=== Section Start ===
(** X12. Provision, then look up. After a successful [ensureWallet] (whose
    record decodes back from its encoding), [getWallet] for the same
    identity returns the very record [ensureWallet] returned. *)
Theorem ensureWallet_then_getWallet :
  forall (nk : NakamaModule) (externalID : string) (config : Runtime.Config)
         (w w1 : World) (wallet : Runtime.Wallet),
    Runtime.ensureWallet nk externalID config w = (Ok wallet, w1) ->
    Runtime.json_Unmarshal (Runtime.json_Marshal wallet) = Ok wallet ->
    Runtime.getWallet nk externalID w1
    = (Ok wallet, after_read Runtime.WalletCollection externalID w1).
Proof.
  intros nk externalID config w w1 wallet Hfirst Hround.
  destruct (runtime_ensureWallet_ok_stored _ _ _ _ _ _ Hfirst Hround)
    as (Hread & obj & Hobj & Hdec).
  unfold Runtime.getWallet, StorageRead, bind, emit, fail, ret.
  rewrite Hread. simpl. rewrite Hobj, Hdec. reflexivity.
Qed.

End RuntimeWalletMore.

Lemma string_length_app (s t : string) :
  String.length (s ++ t) = (String.length s + String.length t)%nat.
Proof.
  induction s as [|a s IH]; [reflexivity |].
  rewrite string_app_cons. simpl. now rewrite IH.
Qed.

Section CognitoWalletMore.
Context {sha : Sha256} {codec : CognitoModule.WalletCodec}.

Lemma hex_EncodeToString_length (b : bytes) :
  String.length (CognitoModule.hex_EncodeToString b) = (2 * length b)%nat.
Proof.
  induction b as [|x b IH]; [reflexivity |].
  simpl. rewrite IH. lia.
Qed.

(** X13. The shape of the addresses of the 2024 module, for a digest of 32
    bytes: on [evm] the address is [0x] followed by 40 characters (the hex
    of the first 20 bytes of the digest of the identity), on [solana] it is
    64 characters (the hex of the whole digest); every other chain is
    refused with "unsupported chain" and the name of the chain. *)
Theorem deriveAddress_shape :
  forall (externalID chain : string),
    length (sha256_Sum256 externalID) = 32%nat ->
    match CognitoModule.deriveAddress externalID chain with
    | Ok address =>
        (chain = "evm" /\ String.length address = 42%nat
         /\ address = "0x" ++ CognitoModule.hex_EncodeToString
                                (take 20 (sha256_Sum256 externalID)))
        \/ (chain = "solana" /\ String.length address = 64%nat
            /\ address = CognitoModule.hex_EncodeToString (sha256_Sum256 externalID))
    | Err e =>
        chain <> "evm" /\ chain <> "solana"
        /\ e = Errorf ("unsupported chain: " ++ chain) None
    end.
Proof.
  intros externalID chain Hlen. unfold CognitoModule.deriveAddress.
  destruct (String.eqb_spec chain "evm") as [-> | Hevm].
  - left. split; [reflexivity |]. split; [| reflexivity].
    rewrite string_length_app, hex_EncodeToString_length, length_take, Hlen.
    reflexivity.
  - destruct (String.eqb_spec chain "solana") as [-> | Hsol].
    + right. split; [reflexivity |].
      rewrite take_ge by lia.
      split; [| reflexivity]. rewrite hex_EncodeToString_length, Hlen. reflexivity.
    + auto.
Qed.

(** X14. The 2024 [ensureWallet] takes every failure of [readWallet] - no
    object, a failed read, an object that does not decode - for an absent
    wallet: for a supported chain and a storage that accepts the write, it
    then derives the address and writes a record over whatever is stored
    for the identity, stamped with the clock in seconds and with read and
    write permission 0, and returns it. *)
Theorem cognito_ensureWallet_creates_on_any_read_error :
  forall (nk : NakamaModule) (externalID chain : string) (w w0 : World)
         (e : error) (address : string),
    CognitoModule.readWallet nk externalID w = (Err e, w0) ->
    CognitoModule.deriveAddress externalID chain = Ok address ->
    nk_StorageWrite_failure nk = None ->
    let wallet := {| CognitoModule.Chain := chain; CognitoModule.Address := address;
                     CognitoModule.CreatedAt := CognitoModule.Unix (clock w) |} in
    let obj := {| Value := CognitoModule.json_Marshal wallet;
                  PermissionRead := 0; PermissionWrite := 0 |} in
    CognitoModule.ensureWallet nk externalID chain w
    = (Ok wallet,
       {| storage := <[(CognitoModule.walletCollection, externalID) := obj]> (storage w);
          clock := clock w;
          trace := trace w ++ [EvStorageRead CognitoModule.walletCollection externalID;
                               EvDerive externalID;
                               EvStorageWrite CognitoModule.walletCollection externalID
                                 obj] |}).
Proof.
  intros nk externalID chain w w0 e address.
  intros Hread Haddr Hwrite wallet obj. subst wallet obj.
  unfold CognitoModule.ensureWallet. rewrite Hread.
  assert (Hw0 : w0 = after_read CognitoModule.walletCollection externalID w).
  { unfold CognitoModule.readWallet, StorageRead, bind, emit, fail in Hread.
    destruct (nk_StorageRead_failure nk); simpl in Hread; [now injection Hread |].
    destruct (storage w !! _) as [o|]; [| now injection Hread].
    destruct (CognitoModule.json_Unmarshal (Value o)); [discriminate | now injection Hread]. }
  subst w0.
  unfold CognitoModule.writeWallet, StorageWrite, bind, emit, fail, ret, time_Now.
  rewrite Haddr, Hwrite. simpl. now rewrite <- !app_assoc.
Qed.
(** * push-hz-prices: rate derivation and Coroot synchronisation

    A shallow embedding of [scripts/push-hz-prices.py].  The script is a
    straight-line pipeline of six numbered sections (fetch, aggregate,
    derive, authenticate, discover, update) preceded by a configuration
    check.  Python [float] is IEEE-754 binary64 and is modelled by Rocq's
    primitive floats; Python [int] is modelled by [Z]; exceptions and
    [sys.exit] are modelled by an error monad that also records every
    network request in a trace. *)

From Stdlib Require Import ZArith Floats List Bool QArith Field Qfield.
From Stdlib Require Uint63.
From stdpp Require Import base option list gmap strings.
=== Section End ===
▸ Task directions
Tally the lines above containing "Haddr"; give only the number.

▸ Answer section
2